## EXERCISE DESCRIPTION
Copy the records below verbatim, from the first line through the line containing "is_Some (SearchOptions.endDate options))", inclusive, and output nothing else.
=-=-=-=-=
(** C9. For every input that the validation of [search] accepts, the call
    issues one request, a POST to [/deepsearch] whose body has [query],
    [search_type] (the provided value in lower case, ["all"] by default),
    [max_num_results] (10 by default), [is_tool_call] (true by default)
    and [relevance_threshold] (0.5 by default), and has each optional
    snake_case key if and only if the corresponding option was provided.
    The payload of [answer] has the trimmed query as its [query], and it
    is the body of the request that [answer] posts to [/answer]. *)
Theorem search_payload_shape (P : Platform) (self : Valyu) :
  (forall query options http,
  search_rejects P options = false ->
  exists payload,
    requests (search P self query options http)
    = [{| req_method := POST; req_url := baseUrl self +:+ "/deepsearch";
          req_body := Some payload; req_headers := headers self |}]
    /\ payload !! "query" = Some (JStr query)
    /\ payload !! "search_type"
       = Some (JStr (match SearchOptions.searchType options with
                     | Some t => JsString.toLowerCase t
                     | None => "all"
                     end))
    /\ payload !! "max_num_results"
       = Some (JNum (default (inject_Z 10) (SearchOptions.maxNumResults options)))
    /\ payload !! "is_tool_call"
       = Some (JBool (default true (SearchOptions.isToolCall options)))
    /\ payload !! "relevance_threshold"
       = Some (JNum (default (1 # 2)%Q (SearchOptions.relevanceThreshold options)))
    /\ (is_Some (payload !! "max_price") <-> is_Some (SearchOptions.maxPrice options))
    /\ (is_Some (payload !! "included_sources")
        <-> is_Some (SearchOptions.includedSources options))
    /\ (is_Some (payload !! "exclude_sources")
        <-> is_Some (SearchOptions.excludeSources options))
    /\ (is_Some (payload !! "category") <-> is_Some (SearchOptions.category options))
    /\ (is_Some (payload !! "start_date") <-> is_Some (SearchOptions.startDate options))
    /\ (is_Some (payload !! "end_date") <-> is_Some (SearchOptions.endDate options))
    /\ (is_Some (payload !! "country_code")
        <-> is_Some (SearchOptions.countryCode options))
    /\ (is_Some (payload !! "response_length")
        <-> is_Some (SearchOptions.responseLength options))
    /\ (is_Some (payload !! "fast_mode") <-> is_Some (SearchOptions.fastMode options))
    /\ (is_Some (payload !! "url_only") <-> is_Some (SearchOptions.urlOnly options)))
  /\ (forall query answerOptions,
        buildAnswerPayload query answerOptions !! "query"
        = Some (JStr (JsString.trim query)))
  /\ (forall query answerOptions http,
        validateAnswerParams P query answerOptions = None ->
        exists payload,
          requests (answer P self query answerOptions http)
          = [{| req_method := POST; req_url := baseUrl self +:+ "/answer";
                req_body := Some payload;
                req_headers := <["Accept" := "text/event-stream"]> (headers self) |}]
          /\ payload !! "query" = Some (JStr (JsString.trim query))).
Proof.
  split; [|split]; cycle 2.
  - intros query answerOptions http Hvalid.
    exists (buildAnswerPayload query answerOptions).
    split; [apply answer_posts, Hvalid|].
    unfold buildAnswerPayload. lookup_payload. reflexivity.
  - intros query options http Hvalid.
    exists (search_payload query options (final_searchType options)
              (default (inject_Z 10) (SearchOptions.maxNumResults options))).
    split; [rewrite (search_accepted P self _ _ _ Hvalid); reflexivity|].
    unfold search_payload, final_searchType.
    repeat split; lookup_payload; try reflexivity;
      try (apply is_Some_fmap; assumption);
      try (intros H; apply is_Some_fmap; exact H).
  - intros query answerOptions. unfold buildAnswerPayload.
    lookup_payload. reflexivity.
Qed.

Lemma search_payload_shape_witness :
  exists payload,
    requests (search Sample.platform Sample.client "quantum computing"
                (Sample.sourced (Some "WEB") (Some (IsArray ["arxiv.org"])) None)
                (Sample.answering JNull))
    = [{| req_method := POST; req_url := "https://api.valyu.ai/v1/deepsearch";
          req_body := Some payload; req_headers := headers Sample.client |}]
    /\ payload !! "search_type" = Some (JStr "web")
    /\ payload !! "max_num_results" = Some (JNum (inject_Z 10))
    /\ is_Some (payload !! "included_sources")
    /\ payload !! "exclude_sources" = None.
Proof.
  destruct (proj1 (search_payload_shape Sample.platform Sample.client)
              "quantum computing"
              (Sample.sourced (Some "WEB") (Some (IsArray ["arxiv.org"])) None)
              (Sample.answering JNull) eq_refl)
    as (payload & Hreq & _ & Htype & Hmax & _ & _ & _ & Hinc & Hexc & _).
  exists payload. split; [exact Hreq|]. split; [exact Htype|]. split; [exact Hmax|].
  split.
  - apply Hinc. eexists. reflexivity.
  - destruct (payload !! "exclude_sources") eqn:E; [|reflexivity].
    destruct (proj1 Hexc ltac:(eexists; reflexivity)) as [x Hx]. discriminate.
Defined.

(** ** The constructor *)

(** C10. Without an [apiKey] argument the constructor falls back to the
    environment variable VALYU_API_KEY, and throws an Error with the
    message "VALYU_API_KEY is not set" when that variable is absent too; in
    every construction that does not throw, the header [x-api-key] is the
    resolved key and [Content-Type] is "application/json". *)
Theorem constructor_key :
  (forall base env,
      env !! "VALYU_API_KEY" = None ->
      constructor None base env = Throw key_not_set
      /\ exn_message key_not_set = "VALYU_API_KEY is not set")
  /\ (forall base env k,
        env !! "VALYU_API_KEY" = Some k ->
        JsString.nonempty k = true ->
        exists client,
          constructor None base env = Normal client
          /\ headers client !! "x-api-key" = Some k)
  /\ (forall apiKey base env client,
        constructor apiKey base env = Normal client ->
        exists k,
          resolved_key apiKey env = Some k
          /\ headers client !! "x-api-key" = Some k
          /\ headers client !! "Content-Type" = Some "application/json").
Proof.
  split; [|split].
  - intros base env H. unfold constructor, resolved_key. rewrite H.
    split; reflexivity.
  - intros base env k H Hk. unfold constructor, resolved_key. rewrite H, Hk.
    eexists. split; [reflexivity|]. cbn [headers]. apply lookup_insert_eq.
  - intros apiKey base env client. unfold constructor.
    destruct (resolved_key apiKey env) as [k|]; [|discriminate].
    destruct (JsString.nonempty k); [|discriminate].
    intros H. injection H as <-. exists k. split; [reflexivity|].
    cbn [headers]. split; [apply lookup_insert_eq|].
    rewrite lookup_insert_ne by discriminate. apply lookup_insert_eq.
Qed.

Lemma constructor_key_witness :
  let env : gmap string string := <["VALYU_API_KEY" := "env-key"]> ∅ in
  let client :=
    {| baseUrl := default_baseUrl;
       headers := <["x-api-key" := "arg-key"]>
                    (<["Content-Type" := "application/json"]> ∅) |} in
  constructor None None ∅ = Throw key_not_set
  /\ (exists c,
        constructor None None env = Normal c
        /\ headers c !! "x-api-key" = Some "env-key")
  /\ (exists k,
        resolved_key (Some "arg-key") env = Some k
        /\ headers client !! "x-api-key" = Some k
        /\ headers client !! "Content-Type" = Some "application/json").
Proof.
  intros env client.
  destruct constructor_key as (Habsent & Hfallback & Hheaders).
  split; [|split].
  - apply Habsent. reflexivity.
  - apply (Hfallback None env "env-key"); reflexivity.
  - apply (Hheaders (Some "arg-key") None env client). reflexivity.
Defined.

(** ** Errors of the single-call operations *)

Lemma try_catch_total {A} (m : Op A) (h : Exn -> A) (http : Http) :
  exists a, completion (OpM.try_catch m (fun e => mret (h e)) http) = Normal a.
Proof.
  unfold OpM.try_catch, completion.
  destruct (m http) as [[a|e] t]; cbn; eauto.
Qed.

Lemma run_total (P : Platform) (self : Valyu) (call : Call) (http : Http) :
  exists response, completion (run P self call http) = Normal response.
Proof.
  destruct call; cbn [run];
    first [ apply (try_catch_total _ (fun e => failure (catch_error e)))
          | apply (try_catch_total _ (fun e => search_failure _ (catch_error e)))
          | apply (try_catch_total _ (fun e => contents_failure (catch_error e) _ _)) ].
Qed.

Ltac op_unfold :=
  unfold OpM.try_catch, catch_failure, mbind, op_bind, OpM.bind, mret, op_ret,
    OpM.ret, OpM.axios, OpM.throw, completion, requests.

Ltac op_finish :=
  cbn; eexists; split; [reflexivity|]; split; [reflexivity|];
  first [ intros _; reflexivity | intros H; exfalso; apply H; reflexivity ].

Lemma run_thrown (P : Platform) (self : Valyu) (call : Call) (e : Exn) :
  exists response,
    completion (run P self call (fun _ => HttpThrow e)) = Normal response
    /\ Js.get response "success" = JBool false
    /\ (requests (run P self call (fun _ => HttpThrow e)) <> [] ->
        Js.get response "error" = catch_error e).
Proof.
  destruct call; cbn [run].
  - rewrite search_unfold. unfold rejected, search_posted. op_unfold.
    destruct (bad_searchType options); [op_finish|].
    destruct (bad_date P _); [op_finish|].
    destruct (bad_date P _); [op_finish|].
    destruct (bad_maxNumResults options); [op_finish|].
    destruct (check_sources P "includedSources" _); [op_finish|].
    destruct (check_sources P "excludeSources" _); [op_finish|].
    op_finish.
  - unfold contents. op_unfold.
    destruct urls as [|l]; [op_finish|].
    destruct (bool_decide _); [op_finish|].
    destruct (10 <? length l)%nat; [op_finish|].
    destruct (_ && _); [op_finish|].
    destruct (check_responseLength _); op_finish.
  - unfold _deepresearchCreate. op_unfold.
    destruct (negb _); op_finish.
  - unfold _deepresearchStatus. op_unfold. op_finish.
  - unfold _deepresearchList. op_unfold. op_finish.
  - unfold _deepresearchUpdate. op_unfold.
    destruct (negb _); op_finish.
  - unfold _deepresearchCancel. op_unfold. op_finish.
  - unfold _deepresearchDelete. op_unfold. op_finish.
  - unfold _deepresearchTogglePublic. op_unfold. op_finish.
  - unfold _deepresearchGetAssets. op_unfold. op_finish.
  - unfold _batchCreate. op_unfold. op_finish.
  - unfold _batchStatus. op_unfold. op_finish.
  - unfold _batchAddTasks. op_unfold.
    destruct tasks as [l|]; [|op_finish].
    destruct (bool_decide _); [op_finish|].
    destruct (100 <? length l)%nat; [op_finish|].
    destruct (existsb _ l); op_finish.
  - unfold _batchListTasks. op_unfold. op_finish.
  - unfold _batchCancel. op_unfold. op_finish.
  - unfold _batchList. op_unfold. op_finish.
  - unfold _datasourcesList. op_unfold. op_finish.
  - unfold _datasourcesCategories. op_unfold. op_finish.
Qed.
=-=-=-=-=
## SOLUTION
(** C9. For every input that the validation of [search] accepts, the call
    issues one request, a POST to [/deepsearch] whose body has [query],
    [search_type] (the provided value in lower case, ["all"] by default),
    [max_num_results] (10 by default), [is_tool_call] (true by default)
    and [relevance_threshold] (0.5 by default), and has each optional
    snake_case key if and only if the corresponding option was provided.
    The payload of [answer] has the trimmed query as its [query], and it
    is the body of the request that [answer] posts to [/answer]. *)
Theorem search_payload_shape (P : Platform) (self : Valyu) :
  (forall query options http,
  search_rejects P options = false ->
  exists payload,
    requests (search P self query options http)
    = [{| req_method := POST; req_url := baseUrl self +:+ "/deepsearch";
          req_body := Some payload; req_headers := headers self |}]
    /\ payload !! "query" = Some (JStr query)
    /\ payload !! "search_type"
       = Some (JStr (match SearchOptions.searchType options with
                     | Some t => JsString.toLowerCase t
                     | None => "all"
                     end))
    /\ payload !! "max_num_results"
       = Some (JNum (default (inject_Z 10) (SearchOptions.maxNumResults options)))
    /\ payload !! "is_tool_call"
       = Some (JBool (default true (SearchOptions.isToolCall options)))
    /\ payload !! "relevance_threshold"
       = Some (JNum (default (1 # 2)%Q (SearchOptions.relevanceThreshold options)))
    /\ (is_Some (payload !! "max_price") <-> is_Some (SearchOptions.maxPrice options))
    /\ (is_Some (payload !! "included_sources")
        <-> is_Some (SearchOptions.includedSources options))
    /\ (is_Some (payload !! "exclude_sources")
        <-> is_Some (SearchOptions.excludeSources options))
    /\ (is_Some (payload !! "category") <-> is_Some (SearchOptions.category options))
    /\ (is_Some (payload !! "start_date") <-> is_Some (SearchOptions.startDate options))
    /\ (is_Some (payload !! "end_date") <-> is_Some (SearchOptions.endDate options))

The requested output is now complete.